Sunday, November 26, 2017

Should roses smell bad?

No, of course not.

Interestingly, garlic has had 'the stinking rose' nickname since ancient times!  Garlic is an allium which is part of the Liliaceae family. Garlic is closer to a lily than a rose, but the name stuck.  At any rate, what's important is what 'the stinking rose' can do for your health - specifically, your heart health.

Heart disease isn’t simply an idiom for high blood pressure or high cholesterol.

Far from it.

Heart disease actually covers any condition that affects the cardiovascular (CV) system.  A variety of conditions can prevent your CV system from functioning properly.

Surprisingly, researchers have learned that one botanical confers benefits across a number of different cardiovascular risk factors.  We're talking about garlic!

Garlic and the Heart

Garlic (Allium sativum) is one of the oldest known botanical medicines.  According to Egyptian writings, this pungent herb was used in more than 800 potions to cure 22 different ailments.  It was even entombed with King Tut to protect him in the afterlife.

Garlic contains 17 different amino acids, not to mention a myriad of vitamins, trace minerals, enzymes and sulfur compounds.  Of garlic’s 33 different sulfur compounds, one known as diallyl thiosulfinate (commonly called allicin) is responsible for garlic’s characteristic odor.

Allicin is the plant’s personal protection against insects and other pests, which has earned garlic the moniker, 'Mother Nature’s insecticide.'  However, the garlic needs to be cut or crushed for allicin to be produced.  For this reason, many studies on garlic use garlic powder supplements - and this newest study is no different.  In a two-armed study, researchers tested the effects of garlic on men with mild blood pressure issues, as well as men with elevated cholesterol levels.

In the blood pressure study, men taking garlic powder supplements every day for eight weeks enjoyed a 5.2 percent reduction in systolic blood pressure and a four percent reduction in diastolic blood pressure.
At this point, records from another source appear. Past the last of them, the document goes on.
Lemma stamps_NoDup : names_told_apart → NoDup (sm_producer <$> (stamp_of uuid5 <$> producers)).
Proof.
  intros Hapart. rewrite <- list_fmap_compose. apply NoDup_fmap_2_strong.
  - intros p q Hp Hq E'. apply producer_name_inj; [by apply producer_plain..|]. apply Hapart; [done..|].
    cbn in E'. apply (f_equal uuid_of_bytes) in E'. unfold derive_producer_id in E'. rewrite !uuid_of_bytes_bytes in E'. by injection E'.
  - destruct names_ok as (_ & Hnd & _). apply producers_NoDup; [exact Hnd|]. unfold fleets, segments. by repeat constructor.
Qed.

(** The ends of the whole network. *)
Lemma network_ends t : topology_ok topo →
  t ∈ (target <$> (shard_publishers CLIENT_TRANSACTIONS (DEFAULT_FILTERS topo) ++ shard_publishers CLIENT_ACCOUNTS (UC2_BANK_NAMES_GROUP_BYS topo)))
    ∨ (∃ x n, (x, n) ∈ ports_out fleets ∧ t ∈ target <$> merge_routes x n) ↔
  (∃ x n i, (x, n) ∈ ports_in fleets ∧ 0 ≤ i < n ∧ t = shard_end x i) ∨ t ∈ join_ends.
Proof.
  intros Hsizes%segment_sizes.
  assert (Hpos : ∀ x n, (x, n) ∈ ports_in fleets → 0 < n).
  { intros x n (f & (rx & [= _ ->] & _)%list_elem_of_fmap & (s & -> & Hs)%list_elem_of_fmap)%list_elem_of_bind. rewrite Forall_forall in Hsizes. by apply Hsizes. }
  assert (Hg : ∀ x n, 0 < n → shard_publishers x n = merge_routes x n).
  { intros x n Hn. unfold shard_publishers, merge_routes. destruct (n =? 0) eqn:E'; [lia|done]. }
  rewrite !Hg by first [exact (Forall_lookup_1 _ _ 0 _ Hsizes eq_refl)|exact (Forall_lookup_1 _ _ 3 _ Hsizes eq_refl)].
  transitivity (∃ x n, (x, n) ∈ gateway_ports ++ ports_out fleets ∧ t ∈ target <$> merge_routes x n).
  { rewrite fmap_app, elem_of_app. split.
    - intros [[Ht|Ht]|(x & n & Hin & Ht)]; [eexists _, _; split; [|exact Ht]; by left|eexists _, _; split; [|exact Ht]; right; by left|].
      exists x, n. split; [|done]. apply elem_of_app. by right.
    - intros (x & n & [[E'|[E'|?%not_elem_of_nil]%elem_of_cons]%elem_of_cons|Hin]%elem_of_app & Ht); [..|done|by right; exists x, n];
        injection E' as -> ->; left; [by left|by right]. }
  split.
  - intros (x & n & [Hin|[-> Hj]]%ports_meet & Ht%target_routes).
    + left. destruct Ht as [[-> _]|(i & Hi & ->)]; [apply Hpos in Hin; lia|]. by exists x, n, i.
    + right. destruct Ht as [[_ ->]|(i & Hi & _)]; [|lia]. unfold join_ends.
      apply list_elem_of_fmap in Hj as (u & -> & Hu). apply list_elem_of_fmap. by exists u.
  - intros [(x & n & i & Hin & Hi & ->)|(u & -> & Hu)%list_elem_of_fmap].
    + exists x, n. split; [apply ports_meet; by left|]. apply target_routes. right. by exists i.
    + exists (join_queue u), 0. split; [apply ports_meet; right; split; [done|by apply list_elem_of_fmap_2]|]. apply target_routes. by left.
Qed.
(* ===== verification/Revival.v ===== *)
(** * What is killed is started again

    The chaos service, the supervisors and the deployment together: a wave kills
    only nodes the supervisors watch, and a leader whose revival is not disabled asks
    docker to start each of them again. *)

From S2P Require Import Prelude.
From S2P Require Import PyDict.
From S2P Require Import PyValues.
From S2P Require Import PyText.
From S2P Require Import PyFloat.
From S2P Require Import Wire.
From S2P Require Import Amqp.
From S2P Require Import Nodes.
From S2P Require Import Compose.
From S2P Require Import Deployment.
From S2P Require Import Network.
From S2P Require Import Registry.
From S2P Require Import Chaos.

#[local] Open Scope string_scope.
#[local] Open Scope list_scope.






(** ** The leader's side *)













(** ** The process of a leader ([supervisor/main.py], [runtime/leader_runtime.py])

    A registry, and a reviver unless the interval disables it. Its threads interleave:
    the clients' (registrations and heartbeats), the sweeper's, the reviver's. *)


















(** ** A concrete wave *)


(* ===== verification/Processes.v ===== *)
(** * Processes: [common/heartbeat/run.py], [client/main.py], [gateway/gateway.py], [join/join.py]

    How the programs start and stop. A thread appears as the phase it has reached,
    the network as what it answers, and the signals as events among the others. *)

From S2P Require Import Prelude.
From S2P Require Import PyDict.
From S2P Require Import PyValues.
From S2P Require Import PyText.
From S2P Require Import Wire.
From S2P Require Import Connection.
From S2P Require Import Amqp.
From S2P Require Import Nodes.
From S2P Require Import Gateway.

(** ** [run_with_heartbeat] *)

Inductive run_event := HeartbeatStarted | NodeRan | HeartbeatStopped.

(** [node] is how the blocking start of the node ends. *)
Definition run_with_heartbeat (e : env) (node : res unit) : list run_event * res unit :=
  match make_heartbeat_client e with
  | Exc err => ([], Exc err)
  | Ok None => ([NodeRan], node)
  | Ok (Some _) => ([HeartbeatStarted; NodeRan; HeartbeatStopped], node)
  end.

(** The heartbeats stop with the node, however it ends. *)
Lemma heartbeat_stops e node : HeartbeatStarted ∈ (run_with_heartbeat e node).1 → last (run_with_heartbeat e node).1 = Some HeartbeatStopped.
Proof.
  unfold run_with_heartbeat. destruct (make_heartbeat_client e) as [[h|]|err]; [done|..]; intros H; exfalso.
  - by apply list_elem_of_singleton in H.
  - by apply not_elem_of_nil in H.
Qed.

(** ** [client/main.py] *)

Definition GATEWAY_CONNECT_RETRIES : nat := 30.

(** The attempts left, the answer of each being [connects]; the number of the one that
    connects. Only an [OSError] is waited out. *)
Fixpoint connect_attempts (port : res Z) (connects : nat → bool) (n : nat) (i : nat) : res nat :=
  match n with
  | O => Exc ConnectionError
  | S n => _ ← port; if connects i then Ok i else connect_attempts port connects n (S i)
  end.

Definition client_connect (gateway_port : string) (connects : nat → bool) : res nat :=
  connect_attempts (int_str gateway_port) connects GATEWAY_CONNECT_RETRIES 0.

Lemma connect_attempts_spec port p connects n : port = Ok p → ∀ i,
  match connect_attempts port connects n i with
  | Ok j => (i ≤ j < i + n)%nat ∧ connects j = true ∧ ∀ k, (i ≤ k < j)%nat → connects k = false
  | Exc e => e = ConnectionError ∧ ∀ k, (i ≤ k < i + n)%nat → connects k = false
  end.
Proof.
  intros ->. induction n as [|n IH]; intros i; cbn [connect_attempts mbind res_bind]; [split; [done|lia]|].
  destruct (connects i) eqn:E; [split; [lia|]; split; [done|lia]|]. specialize (IH (S i)).
  destruct (connect_attempts (Ok p) connects n (S i)) as [j|e].
  - destruct IH as (H1 & H2 & H3). split; [lia|]. split; [done|]. intros k Hk. destruct (decide (k = i)) as [->|]; [done|]. apply H3. lia.
  - destruct IH as (H1 & H2). split; [done|]. intros k Hk. destruct (decide (k = i)) as [->|]; [done|]. apply H2. lia.
Qed.

(** The client uses the first connection the gateway accepts, and gives up after
    thirty refusals. *)
Theorem client_connects (gateway_port : string) (p : Z) (connects : nat → bool) : int_str gateway_port = Ok p →
  match client_connect gateway_port connects with
  | Ok j => (j < 30)%nat ∧ connects j = true ∧ ∀ k, (k < j)%nat → connects k = false
  | Exc e => e = ConnectionError ∧ ∀ k, (k < 30)%nat → connects k = false
  end.
Proof.
  intros Hp. unfold client_connect. pose proof (connect_attempts_spec _ p connects GATEWAY_CONNECT_RETRIES Hp 0) as H.
  destruct (connect_attempts _ _ _ _) as [j|e]; unfold GATEWAY_CONNECT_RETRIES in H.
  - destruct H as (H1 & H2 & H3). split; [lia|]. split; [done|]. intros k Hk. apply H3. lia.
  - destruct H as (H1 & H2). split; [done|]. intros k Hk. apply H2. lia.
Qed.

(** ** [gateway/gateway.py] *)

(** The accept loop: whether it goes on, the handlers started, the clients registered
    and, once it has ended, the clients it stopped. *)
Record Listener := mkListener {
  ln_keep_running : bool;
  ln_started : list uuid;
  ln_clients : ClientStreamMonitor;
  ln_stopped : option (list uuid)
}.

(** A connection is accepted, or [accept] fails; a handler registers its client or
    unregisters it; a signal asks to stop, and the socket is closed or its shutdown
    raises, which leaves it open. *)
Inductive listener_event :=
  | ConnAccepted (id : uuid)
  | AcceptFails
  | ClientRegisters (id : uuid)
  | ClientLeaves (id : uuid)
  | StopSignal (shutdown_ok : bool).

Definition listener_init : Listener := mkListener true [] [] None.

(** The end of the loop: [stop_all]. *)
Definition listener_end (l : Listener) : Listener :=
  let '(clients, stopped) := monitor_stop_all (ln_clients l) in
  mkListener (ln_keep_running l) (ln_started l) clients (Some stopped).

Definition listener_step (l : Listener) (ev : listener_event) : Listener :=
  match ev with
  | ClientRegisters id => mkListener (ln_keep_running l) (ln_started l) (monitor_add (ln_clients l) id) (ln_stopped l)
  | ClientLeaves id => mkListener (ln_keep_running l) (ln_started l) (monitor_remove (ln_clients l) id) (ln_stopped l)
  | _ =>
      match ln_stopped l, ev with
      | Some _, _ => l
      | None, ConnAccepted id =>
          let l' := mkListener (ln_keep_running l) (ln_started l ++ [id]) (ln_clients l) None in
          if ln_keep_running l then l' else listener_end l'
      | None, AcceptFails => listener_end l
      | None, StopSignal ok =>
          let l' := mkListener false (ln_started l) (ln_clients l) None in
          if ok then listener_end l' else l'
      | None, _ => l
      end
  end.

(** The loop after the events so far. *)
Definition listener_run (evs : list listener_event) : Listener := foldl listener_step listener_init evs.

(** The clients that have registered and not left. *)
Definition registered (evs : list listener_event) : ClientStreamMonitor :=
  foldl (λ m ev, match ev with ClientRegisters id => monitor_add m id | ClientLeaves id => monitor_remove m id | _ => m end) [] evs.

Lemma listener_registered evs : ln_stopped (listener_run evs) = None → ln_clients (listener_run evs) = registered evs.
Proof.
  unfold listener_run, registered. induction evs as [|ev evs IH] using rev_ind; [done|]. rewrite !foldl_app. cbn [foldl].
  set (l := foldl listener_step listener_init evs) in *. intros H.
  assert (Hn : ln_stopped l = None).
  { destruct (ln_stopped l) eqn:E; [|done]. exfalso. destruct ev; cbn in H; rewrite ?E in H; by cbn in H. }
  rewrite <- (IH Hn). destruct ev as [id| |id|id|ok]; cbn in H |- *; rewrite ?Hn in H |- *; try done.
  - by destruct (ln_keep_running l).
  - by destruct ok.
Qed.

(** When the loop ends it stops exactly the clients that had registered and not left:
    a client that is accepted but has not been registered yet is not stopped. *)
Theorem listener_stops_registered (evs : list listener_event) (ev : listener_event) :
  ln_stopped (listener_run evs) = None → ln_stopped (listener_run (evs ++ [ev])) ≠ None →
  ln_stopped (listener_run (evs ++ [ev])) = Some (registered evs) ∧ ln_clients (listener_run (evs ++ [ev])) = [].
Proof.
  intros Hn Hs. rewrite <- (listener_registered evs Hn). unfold listener_run in *. rewrite foldl_app in Hs |- *. cbn [foldl] in Hs |- *.
  set (l := foldl listener_step listener_init evs) in *. destruct ev as [id| |id|id|ok]; cbn in Hs |- *; rewrite ?Hn in Hs |- *; try done.
  - by destruct (ln_keep_running l).
  - by destruct ok.
Qed.

(** The gateway stops while a client is at its handshake. *)
Example handshake_left_running : ∀ id, let l := listener_run [ConnAccepted id; StopSignal true; ClientRegisters id] in
  ln_started l = [id] ∧ ln_stopped l = Some [] ∧ ln_clients l = [id].
Proof. done. Qed.

(** ** [join/join.py] *)

(** A route handler: what its thread has built so far. *)
Inductive route_phase := RouteCreated | RoutePublisher | RouteConsuming.
Record RouteThread := mkRoute { rt_uc : Z; rt_phase : route_phase }.

Inductive join_effect := StopsConsuming (uc : Z) | ClosesQueue (uc : Z) | ClosesPublisher (uc : Z).

(** [Join.start]: the use cases, in the order of their handlers; the first one gets the
    main thread. *)
Definition join_threads (handlers : list JoinInput) : res (list Z) :=
  match handlers with [] => Exc IndexError | h :: rest => Ok ((ji_uc <$> rest) ++ [ji_uc h]) end.

(** [JoinRouteHandler.stop], then [close] *)
Definition route_stop (r : RouteThread) : list join_effect * res unit :=
  match rt_phase r with
  | RouteCreated => ([], Exc AttributeError)
  | RoutePublisher => ([ClosesPublisher (rt_uc r)], Ok tt)
  | RouteConsuming => ([StopsConsuming (rt_uc r); ClosesQueue (rt_uc r); ClosesPublisher (rt_uc r)], Ok tt)
  end.

(** [Join.stop] *)
Fixpoint join_stop (routes : list RouteThread) : list join_effect * res unit :=
  match routes with
  | [] => ([], Ok tt)
  | r :: routes =>
      match route_stop r with
      | (effs, Exc e) => (effs, Exc e)
      | (effs, Ok _) => let '(effs', res) := join_stop routes in (effs ++ effs', res)
      end
  end.

(** Stopping closes what every handler has opened, up to the first one whose thread has
    not built its publisher yet; that one raises, and those after it are left open. *)
Theorem join_stop_exact (before : list RouteThread) :
  Forall (λ r, rt_phase r ≠ RouteCreated) before →
  join_stop before = (List.concat ((λ r, (route_stop r).1) <$> before), Ok tt) ∧
  ∀ r after, rt_phase r = RouteCreated → join_stop (before ++ r :: after) = (List.concat ((λ r, (route_stop r).1) <$> before), Exc AttributeError).
Proof.
  induction 1 as [|r before Hr _ [IH1 IH2]]; cbn [join_stop app fmap list_fmap List.concat].
  - split; [done|]. intros r after Hr. cbn [join_stop]. unfold route_stop. by rewrite Hr.
  - assert (∃ effs, route_stop r = (effs, Ok tt)) as [effs E] by (unfold route_stop; destruct (rt_phase r); [done|by eexists..]).
    rewrite E, IH1. split; [done|]. intros r' after Hr'. by rewrite (IH2 r' after Hr').
Qed.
In the cholesterol study, men taking the garlic daily for 12 weeks saw an 11.8 percent decrease in LDL cholesterol and an 11.5 percent increase in HDL cholesterol.  That's a big deal!

Even MORE Heart Benefits

The study goes on to outline additional cardiovascular benefits found in garlic.  It discusses one study of men with cerebral atherosclerosis (thickening of the arteries in the brain), where 14 days of garlic treatment reduced platelet aggregation by 25.4 percent and increased plasma fibrinolytic activity (blood clot prevention) by 22.4 percent.

Researchers then detail another study of high-risk patients to evaluate changes in cardiovascular risk after using garlic.  They found that taking garlic consistently for 12 months reduced the 10-year prognostic risk of heart disease by 13.2 percent in men and 7.1 percent in women.  Moreover, the 10-year risk for heart attack and sudden coronary death was also reduced by 26.1 percent in men.

Lastly, the Atherosclerosis Monitoring and Atherogenicity Reduction Study (AMAR) looked at the use of garlic to reduce hardening of the arteries in asymptomatic men.  Researchers found that garlic reduced carotid thickness and reduced risk for atherosclerosis.

Given all this, researchers concluded, “Evidence obtained from these studies as well as series of double-blinded placebo-controlled clinical trials indicates that garlic powder pills are effective for prevention of cardiovascular disorders.”

Reduce Risk for Heart Disease

There appears to be little doubt that garlic can do your heart good.  And it is delicious as well!  In addition to adding to virtually any ethnic cuisine, you can use garlic to saut√© veggies or even roast it with olive oil and use in place of butter on bread or crackers.

While eating garlic is a great option, the reality is it can be virtually impossible to eat enough garlic to reach medicinal doses.  Not to mention, too much garlic can cause digestive upset.  That’s why taking garlic supplements can be an effective option, like those in the studies referenced above.  Aim for 50-100 mg of odorless garlic daily.  Be sure it is extracted from the entire clove of garlic, not just garlic powder.

Also, because garlic is so effective, you will want to watch your garlic intake if you are taking a blood-thinner such as Coumadin.

So spice up your need meal with garlic for some added flavor and heath benefits!